(* ===== verification/DriverRpcFacts.v ===== *)
(** * Properties of the gRPC server

    The calls that the driver implements are those of the capabilities it
    advertises; its server listens where the endpoint says, and the provisioner
    is never started without a client. *)
From S2P Require Import Prelude.
From S2P Require Import GoStrings.
From S2P Require Import K8s.
From S2P Require Import GoTime.
From S2P Require Import Prog.
From S2P Require Import Effects.
From S2P Require Import Config.
From S2P Require Import Util.
From S2P Require Import Setting.
From S2P Require Import JfsSetting.
From S2P Require Import PodMount.
From S2P Require Import Juicefs.
From S2P Require Import DriverServices.
From S2P Require Import Startup.
From S2P Require Import Driver.
From S2P Require Import StartupFacts.
#[local] Open Scope Z_scope.
#[local] Open Scope go_scope.

(** ** Answers *)

(** Every value the program returns. *)
Fixpoint answers {A} (Q : A -> Prop) (p : M A) : Prop :=
  match p with
  | Ret a => Q a
  | Halt _ => True
  | Vis c k => forall a, answers Q (k a)
  end.

Lemma answers_runs {A} Q (p : M A) t a : answers Q p -> runs p t (Done a) -> Q a.
Proof.
  revert t. induction p as [b|s|c k IH]; intros t Hp; [by intros [_ [= ->]]|by intros [_ ?]|].
  intros (x & t' & _ & Hr). by apply (IH x t').
Qed.

Lemma answers_bind {A B} Q (p : M A) (f : A -> M B) : (forall a, answers Q (f a)) -> answers Q (bind p f).
Proof. intros Hf. induction p as [a|s|c k IH]; cbn; [apply Hf|done|]. intros a. apply IH. Qed.

Lemma answers_bind_post {A B} (P : A -> Prop) Q (p : M A) (f : A -> M B) :
  answers P p -> (forall a, P a -> answers Q (f a)) -> answers Q (bind p f).
Proof. intros Hp Hf. induction p as [a|s|c k IH]; cbn; [by apply Hf|done|]. intros a. apply IH, Hp. Qed.

Lemma answers_deferred {A} Q c (p : M A) : answers Q p -> answers Q (deferred c p).
Proof. induction p as [a|[m|]|c' k IH]; cbn; [done|done|done|]. intros Hp a. by apply IH. Qed.

Ltac answers_step :=
  match goal with
  | |- forall _, _ => intros ?
  | |- answers _ (Ret (_ <$> ?x)) => destruct x; cbn [answers fmap option_fmap option_map]
  | |- answers _ (Ret _) => cbn [answers]
  | |- answers _ (Halt _) => exact I
  | |- answers _ (panic _) => exact I
  | |- answers _ (bind _ _) => apply answers_bind
  | |- answers _ (with_release _ _) => apply answers_deferred
  | |- answers _ (match ?x with _ => _ end) => destruct x
  end.

Ltac solve_answers := repeat answers_step; cbn; repeat case_match; simplify_eq; done.

(** ** Capabilities *)

(** The capability the specification demands of a call. *)
Definition needed (r : rpc) : option capability :=
  match r with
  | CreateVolumeCall _ | DeleteVolumeCall _ _ => Some CREATE_DELETE_VOLUME
  | GetCapacityCall => Some GET_CAPACITY
  | ListVolumesCall => Some LIST_VOLUMES
  | CreateSnapshotCall | DeleteSnapshotCall => Some CREATE_DELETE_SNAPSHOT
  | ListSnapshotsCall => Some LIST_SNAPSHOTS
  | ControllerExpandVolumeCall _ => Some EXPAND_VOLUME
  | ControllerPublishVolumeCall | ControllerUnpublishVolumeCall => Some PUBLISH_UNPUBLISH_VOLUME
  | ControllerGetVolumeCall => Some GET_VOLUME
  | NodeStageVolumeCall | NodeUnstageVolumeCall => Some STAGE_UNSTAGE_VOLUME
  | NodeGetVolumeStatsCall _ _ => Some GET_VOLUME_STATS
  | NodeExpandVolumeCall => Some NODE_EXPAND_VOLUME
  | ValidateVolumeCapabilitiesCall _ _ | ControllerGetCapabilitiesCall => Some CONTROLLER_SERVICE
  | _ => None
  end.
Definition advertised : list capability := GetPluginCapabilities ++ ControllerGetCapabilities ++ NodeGetCapabilities.
Definition offered (r : rpc) : bool := match needed r with Some c => bool_decide (c ∈ advertised) | None => true end.

Definition is_unimplemented (e : error) : bool := match e with StatusError Unimplemented _ => true | _ => false end.
(** An answer that is not a refusal of the call, and that does not ask for a
    call that would be refused. *)
Definition proper (x : Vols * res response) : Prop :=
  match x.2 with
  | Err e => is_unimplemented e = false
  | Ok (Expanded _ nodeExpansionRequired) => nodeExpansionRequired = true -> offered NodeExpandVolumeCall = true
  | Ok _ => True
  end.

Section calls.
Context `{Globals} `{Retry} `{QuantityParser} `{SettingCodec} (fuel : nat) (driverVersion nodeID : string).

Definition implemented (e : option error) : Prop := match e with Some e => is_unimplemented e = false | None => True end.

Lemma publish_implemented req : answers implemented (NodePublishVolume fuel req).
Proof. unfold NodePublishVolume, publish_quota. solve_answers. Qed.
Lemma unpublish_implemented volumeId target : answers implemented (NodeUnpublishVolume fuel volumeId target).
Proof. unfold NodeUnpublishVolume. solve_answers. Qed.

Lemma delete_implemented vols volumeID secrets : answers (fun x => implemented x.2) (DeleteVolume fuel vols volumeID secrets).
Proof. unfold DeleteVolume. solve_answers. Qed.
Definition expanded (x : res Z) : Prop := match x with Err e => is_unimplemented e = false | Ok _ => True end.
Lemma expand_implemented req : answers expanded (ControllerExpandVolume req).
Proof. unfold ControllerExpandVolume. solve_answers. Qed.
Definition counted (x : res (VolumeUsage * VolumeUsage)) : Prop := match x with Err e => is_unimplemented e = false | Ok _ => True end.
Lemma stats_implemented volumeID volumePath : answers counted (NodeGetVolumeStats volumeID volumePath).
Proof. unfold NodeGetVolumeStats. solve_answers. Qed.

Lemma CreateVolume_implemented vols req e : (CreateVolume vols req).2 = Err e -> is_unimplemented e = false.
Proof. unfold CreateVolume. repeat case_match; cbn; by intros [= <-]. Qed.
Lemma Validate_implemented vols volumeID volCaps e : ValidateVolumeCapabilities vols volumeID volCaps = Err e -> is_unimplemented e = false.
Proof. unfold ValidateVolumeCapabilities. repeat case_match; by intros [= <-]. Qed.

Lemma handle_proper vols r : offered r = true -> answers proper (handle fuel driverVersion nodeID vols r).
Proof.
  intros Ho. destruct r; try done; cbn [handle].
  - pose proof (CreateVolume_implemented vols req) as Hc. destruct (CreateVolume vols req) as [v [y|e]]; [done|]. by apply Hc.
  - eapply answers_bind_post; [apply delete_implemented|]. by intros [v [e|]].
  - destruct (ValidateVolumeCapabilities vols volumeID volCaps) eqn:Ev; [done|]. by eapply Validate_implemented.
  - eapply answers_bind_post; [apply expand_implemented|]. by intros [n|e].
  - eapply answers_bind_post; [apply publish_implemented|]. by intros [e|].
  - eapply answers_bind_post; [apply unpublish_implemented|]. by intros [e|].
  - eapply answers_bind_post; [apply stats_implemented|]. by intros [n|e].
Qed.

(** C36: the driver implements exactly what it advertises.  A call whose
    capability it advertises (or that needs none) is never answered as
    unimplemented, whatever the environment does, and an expanded volume never
    asks for the expansion on the node that the driver refuses; a call whose
    capability it does not advertise is refused at once, without any effect;
    and only the calls that create and delete volumes change what the
    controller remembers. *)
Theorem handle_advertised vols r t vols' x :
  runs (handle fuel driverVersion nodeID vols r) t (Done (vols', x)) ->
  (if offered r then proper (vols', x) else t = [] /\ x = unimplemented /\ vols' = vols) /\
  (needed r <> Some CREATE_DELETE_VOLUME -> vols' = vols).
Proof.
  intros Hr. split.
  - destruct (offered r) eqn:Ho; [by eapply answers_runs; [apply handle_proper|]|].
    destruct r; try discriminate Ho; by destruct Hr as [-> [= -> ->]].
  - intros Hn. enough (answers (fun y => y.1 = vols) (handle fuel driverVersion nodeID vols r)) as Ha by exact (answers_runs _ _ _ _ Ha Hr).
    destruct r; try done; cbn [handle]; solve_answers.
Qed.
End calls.

(** ** The server *)

(** The endpoint of a server: a unix socket is absolute and was removed, or
    was not there. *)
Lemma ParseEndpoint_unix url_Parse endpoint t scheme addr :
  runs (ParseEndpoint url_Parse endpoint) t (Done (Ok (scheme, addr))) ->
  scheme = "tcp" /\ t = [] \/
  scheme = "unix" /\ exists e, t = [ev (S := jfs) (RemoveFile addr) e] /\ (e = None \/ exists e', e = Some e' /\ IsNotExist e' = true).
Proof.
  unfold ParseEndpoint. destruct (url_Parse endpoint) as [u|e]; [|by intros [_ [=]]].
  case_bool_decide as Ht; [intros [-> [= -> _]]; by left|]. case_bool_decide as Hu; [|by intros [_ [=]]].
  intros ([e|] & t' & -> & Hr); prog_simpl_in Hr.
  - destruct (IsNotExist e) eqn:Ee; [|by destruct Hr as [_ [=]]]. destruct Hr as [-> [= -> ->]]. right. split; [done|].
    exists (Some e). split; [done|]. right. by exists e.
  - destruct Hr as [-> [= -> ->]]. right. split; [done|]. exists None. split; [done|]. by left.
Qed.

(** The provisioner never lacks its client: a process that starts with
    consistent settings builds its services with one when it provisions. *)
Theorem provisioner_has_client url_Parse tz conf s endpoint nodeID ns t1 d serverVersion listen t2 p srv :
  consistent s -> let globals := globals_of tz s conf in
  runs (NewDriver endpoint nodeID ns) t1 (Done (Ok d)) ->
  runs (Driver_Run url_Parse d serverVersion listen) t2 (Done (p, srv)) ->
  p <> Fatal "K8sClient is nil".
Proof.
  intros (_ & _ & Hp & _) globals Hd Hr. unfold NewDriver in Hd. cbn [g_ByProcess globals_of globals] in Hd.
  apply runs_bind_done in Hr as (t3 & t4 & r & -> & _ & [_ [= -> _]]). cbn [g_Provisioner globals_of globals].
  destruct (ByProcess s).
  - by destruct (Hp eq_refl) as (_ & -> & _).
  - destruct (Provisioner s); [|done]. destruct Hd as ([e|] & t5 & -> & [_ [=]]). subst d. cbn. by destruct serverVersion.
Qed.
(* ===== verification/Sharing.v ===== *)
(** * Sharing a mount pod: concurrent publishes, unpublishes and collections

    On a node any number of handlers work on the same mount pods at the same
    time: [JMount] adds the reference of a target, [JfsUnmount] removes one and
    deletes the unused pod, [Run] of the pod driver collects the references of
    dead app pods.  Their steps interleave with each other and with the rest of
    the cluster; they share the pod locks and the API server.  This file gives
    the step relation of such a node and proves that the locks make the
    references consistent: only a redeployment deletes a referenced pod, and
    apart from the copies that redeployments work on no reference is lost or
    revived. *)
From S2P Require Import Prelude.
From S2P Require Import GoStrings.
From S2P Require Import Hash.
From S2P Require Import GoTime.
From S2P Require Import K8s.
From S2P Require Import Prog.
From S2P Require Import Effects.
From S2P Require Import Config.
From S2P Require Import Util.
From S2P Require Import PodUtil.
From S2P Require Import Setting.
From S2P Require Import JfsSetting.
From S2P Require Import Builder.
From S2P Require Import MountTable.
From S2P Require Import PodMount.
From S2P Require Import ProcessMount.
From S2P Require Import Juicefs.
From S2P Require Import PodDriver.
From S2P Require Import Cluster.
From S2P Require Import PodDriverFacts.
From S2P Require Import PodMountFacts.
From S2P Require Import JuicefsFacts.
From S2P Require Import References.
#[local] Open Scope Z_scope.
#[local] Open Scope go_scope.
#[local] Opaque GetReferenceKey.

(** ** Critical sections *)

(** The mutex a handler holds, and what it did since it took it. *)
Abbreviation section := (option (Z * jtrace)).
Definition section_step (s : section) (e : event jfs) : section :=
  match projT1 e with
  | Lock x => Some (x, [])
  | Unlock _ => None
  | _ => (fun s => (s.1, s.2 ++ [e])) <$> s
  end.
Definition section_of (t : jtrace) : section := foldl section_step None t.

Lemma section_snoc t e : section_of (t ++ [e]) = section_step (section_of t) e.
Proof. unfold section_of. by rewrite foldl_app. Qed.

(** A patch that leaves the references alone. *)
Definition neutral (d : patch) : Prop :=
  forall p, GetAllRefKeys (with_meta (apply_patch d (p_meta p)) p) = GetAllRefKeys p.

(** What a handler does outside the critical sections. *)
Definition outside (c : jfs_cmd) : Prop :=
  match c with
  | Lock _ | Unlock _ | CreatePod _ | DeletePod _ => False
  | PatchPod _ d => neutral d
  | _ => True
  end.

(** ** The handlers *)

Section sharing.
Context `{Globals} `{Retry} `{QuantityParser} `{SettingCodec} `{MountJobs}.

Inductive handler_call :=
| Publish (fuel : nat) (app : option AppInfo) (s : JfsSetting)
| Unpublish (fuel : nat) (volumeId target : string)
| Collect (fuel : nat) (mit : mountInfoTable) (pod : Pod).

(** The handler has done [t] so far: the beginning of a run.  A collection is
    the run of the pod driver for a pod in the namespace of the mount pods,
    whatever its status: it collects the dead references, and redeploys a pod
    that failed, waits for resources, or was deleted. *)
Definition started (c : handler_call) (t : jtrace) : Prop :=
  match c with
  | Publish fuel app s => exists rest o, runs (JMount fuel app s) (t ++ rest) o
  | Unpublish fuel volumeId target =>
      g_ByProcess = false /\ exists rest o, runs (JfsUnmount fuel volumeId target) (t ++ rest) o
  | Collect fuel mit pod =>
      pod_namespace pod = g_Namespace /\ exists rest o, runs (Run fuel mit pod) (t ++ rest) o
  end.

(** The copies of its pod that the pod driver works on: the one it was called
    with, and what it read of it before. *)
Definition copies (c : handler_call) (h : jtrace) (q : Pod) : Prop :=
  match c with
  | Collect _ _ pod =>
      pod_namespace pod = g_Namespace /\ (q = pod \/ seen_pod (pod_name pod) g_Namespace q ∈ h)
  | _ => False
  end.

(** What it does in the critical section of the mutex [x], after [t], with the
    copies [Q]. *)
Definition ref_patch (c : handler_call) (Q : Pod -> Prop) (name : string) (t : jtrace) (p : Pod) (d : patch) : Prop :=
  match c with
  | Publish _ _ s =>
      (exists t0, t = t0 ++ [seen_pod name g_Namespace p]) /\
      d = JSONPatch [ReplaceMap "/metadata/annotations" (Some (with_ref (TargetPath s) (pod_annotations p)))]
  | Unpublish _ _ target =>
      seen_pod name g_Namespace p ∈ t /\ d = JSONPatch [RemovePath (annotation_path (GetReferenceKey target))]
  | Collect _ mit pod =>
      (p = pod /\ name = pod_name pod /\ exists dels, d = JSONPatch (map (fun k => RemovePath (annotation_path k)) dels) /\
        forall k, k ∈ dels -> (exists v, pod_annotations pod !! k = Some v /\ dead_ref mit (k, v)) \/ k = DeleteDelayAtKey) \/
      (Q p /\ name = pod_name p /\ exists t0 po,
        t = t0 ++ [ev (S := jfs) (GetPod Caller name (pod_namespace p)) (Ok po)] /\
        d = JSONPatch [ReplaceMap "/metadata/annotations" (Some (GetAllRefKeys p ∪ pod_annotations po))])
  end.
Definition unused_seen (name : string) (t : jtrace) (p : Pod) : Prop :=
  exists q t0 t1, t = t0 ++ seen_pod name g_Namespace q :: t1 /\ Forall (fun e => pod_write (projT1 e) = false) t1 /\
    GetAllRefKeys q = ∅ /\ (key_of p = (name, g_Namespace) \/ p = q).
(** Pods are created with the reference of a target, or as the copy of a pod. *)
Definition successor (c : handler_call) (Q : Pod -> Prop) (p : Pod) : Prop :=
  match c with
  | Publish _ _ s => pod_annotations p !! GetReferenceKey (TargetPath s) = Some (TargetPath s)
  | Unpublish _ _ _ => False
  | Collect _ _ _ => exists q, Q q /\ key_of p = key_of q /\ GetAllRefKeys p = GetAllRefKeys q
  end.
(** The copy of a pod that was rejected for the resources it asks for. *)
Definition rejected (Q : Pod -> Prop) (p : Pod) : Prop :=
  Q p /\ IsPodResourceError p = true /\ IsPodHasResource p = true.
Definition inside (c : handler_call) (Q : Pod -> Prop) (x : Z) (t : jtrace) (cmd : jfs_cmd) : Prop :=
  match cmd with
  | Lock _ | Unlock _ => False
  | CreatePod p => x = GetPodLock (pod_name p) /\ successor c Q p
  | DeletePod p => (exists name, x = GetPodLock name /\ unused_seen name t p) \/ rejected Q p
  | PatchPod p d => neutral d \/ exists name, x = GetPodLock name /\ ref_patch c Q name t p d
  | _ => True
  end.

(** The discipline of a handler after the history [h]. *)
Definition lawful (c : handler_call) (h : jtrace) (cmd : jfs_cmd) : Prop :=
  match section_of h with
  | None => match cmd with Lock _ => True | _ => outside cmd end
  | Some (x, t) => match cmd with Unlock y => y = x | _ => inside c (copies c h) x t cmd end
  end.

(** *** Programs under the discipline *)

Lemma copies_app c h h' q : copies c h q -> copies c (h ++ h') q.
Proof. destruct c; [done..|]. intros [Hn [->|Hin]]; (split; [done|]); [by left|right; apply elem_of_app; by left]. Qed.

Lemma inside_mono c (Q Q' : Pod -> Prop) x t cmd : (forall q, Q q -> Q' q) -> inside c Q x t cmd -> inside c Q' x t cmd.
Proof.
  intros HQ. destruct cmd; cbn [inside]; try done.
  - destruct c; cbn [successor]; [done..|]. intros [Hx (q & Hq & Hs)]. split; [done|]. exists q. auto.
  - intros [Hn|(name & Hx & Hp)]; [by left|right]. exists name. split; [done|].
    destruct c; cbn [ref_patch] in *; [done..|]. destruct Hp as [Hp|(Hp & Hr)]; [by left|right]. auto.
  - intros [Hu|(Hp & Hr)]; [by left|right]. split; auto.
Qed.

Lemma outside_lawful c {A} (p : M A) h :
  issues (S := jfs) (fun _ => outside) p [] -> section_of h = None ->
  issues (S := jfs) (lawful c) p h /\ forall t o, runs p t o -> section_of (h ++ t) = None.
Proof.
  intros Hp. assert (issues (S := jfs) (fun _ => outside) p h) as Hp'.
  { clear -Hp. generalize dependent (@nil (event jfs)). revert h. induction p as [a|s|cmd k IH]; intros h t; [done..|].
    intros [Hc Hk]. split; [done|]. intros a. eapply IH, Hk. }
  clear Hp. revert h Hp'. induction p as [a|s|cmd k IH]; intros h Hp Hs.
  - split; [done|]. intros t o [-> _]. by rewrite app_nil_r.
  - split; [done|]. intros t o [-> _]. by rewrite app_nil_r.
  - destruct Hp as [Hc Hk].
    assert (forall a, section_of (h ++ [ev (S := jfs) cmd a]) = None) as Hs'.
    { intros a. rewrite section_snoc, Hs. unfold section_step. cbn. by destruct cmd. }
    split.
    + split; [unfold lawful; rewrite Hs; by destruct cmd|]. intros a. by apply IH.
    + intros t o (a & t' & -> & Hr). change (ev (S := jfs) cmd a :: t') with ([ev (S := jfs) cmd a] ++ t').
      rewrite app_assoc. by eapply IH.
Qed.

Lemma inside_lawful c Q x {A} (p : M A) t h :
  issues (S := jfs) (inside c Q x) p t -> (forall q, Q q -> copies c h q) -> section_of h = Some (x, t) ->
  issues (S := jfs) (lawful c) (with_unlock x p) h.
Proof.
  revert t h. induction p as [a|[m|]|cmd k IH]; intros t h Hp HQ Hs; cbn [with_unlock].
  - split; [|done]. unfold lawful. by rewrite Hs.
  - split; [|done]. unfold lawful. by rewrite Hs.
  - done.
  - destruct Hp as [Hc Hk]. split.
    + unfold lawful. rewrite Hs. apply (inside_mono _ _ _ _ _ _ HQ) in Hc. by destruct cmd.
    + intros a. eapply IH; [apply Hk|intros q Hq; by apply copies_app, HQ|].
      rewrite section_snoc, Hs. unfold section_step. cbn. by destruct cmd.
Qed.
===============
Would you set down, word for word, the lines from the opening of the entries above through the line with "From S2P Require Import StartupFacts.", both included, and no others?

> _Reply_:
(* ===== verification/DriverRpcFacts.v ===== *)
(** * Properties of the gRPC server

    The calls that the driver implements are those of the capabilities it
    advertises; its server listens where the endpoint says, and the provisioner
    is never started without a client. *)
From S2P Require Import Prelude.
From S2P Require Import GoStrings.
From S2P Require Import K8s.
From S2P Require Import GoTime.
From S2P Require Import Prog.
From S2P Require Import Effects.
From S2P Require Import Config.
From S2P Require Import Util.
From S2P Require Import Setting.
From S2P Require Import JfsSetting.
From S2P Require Import PodMount.
From S2P Require Import Juicefs.
From S2P Require Import DriverServices.
From S2P Require Import Startup.
From S2P Require Import Driver.
From S2P Require Import StartupFacts.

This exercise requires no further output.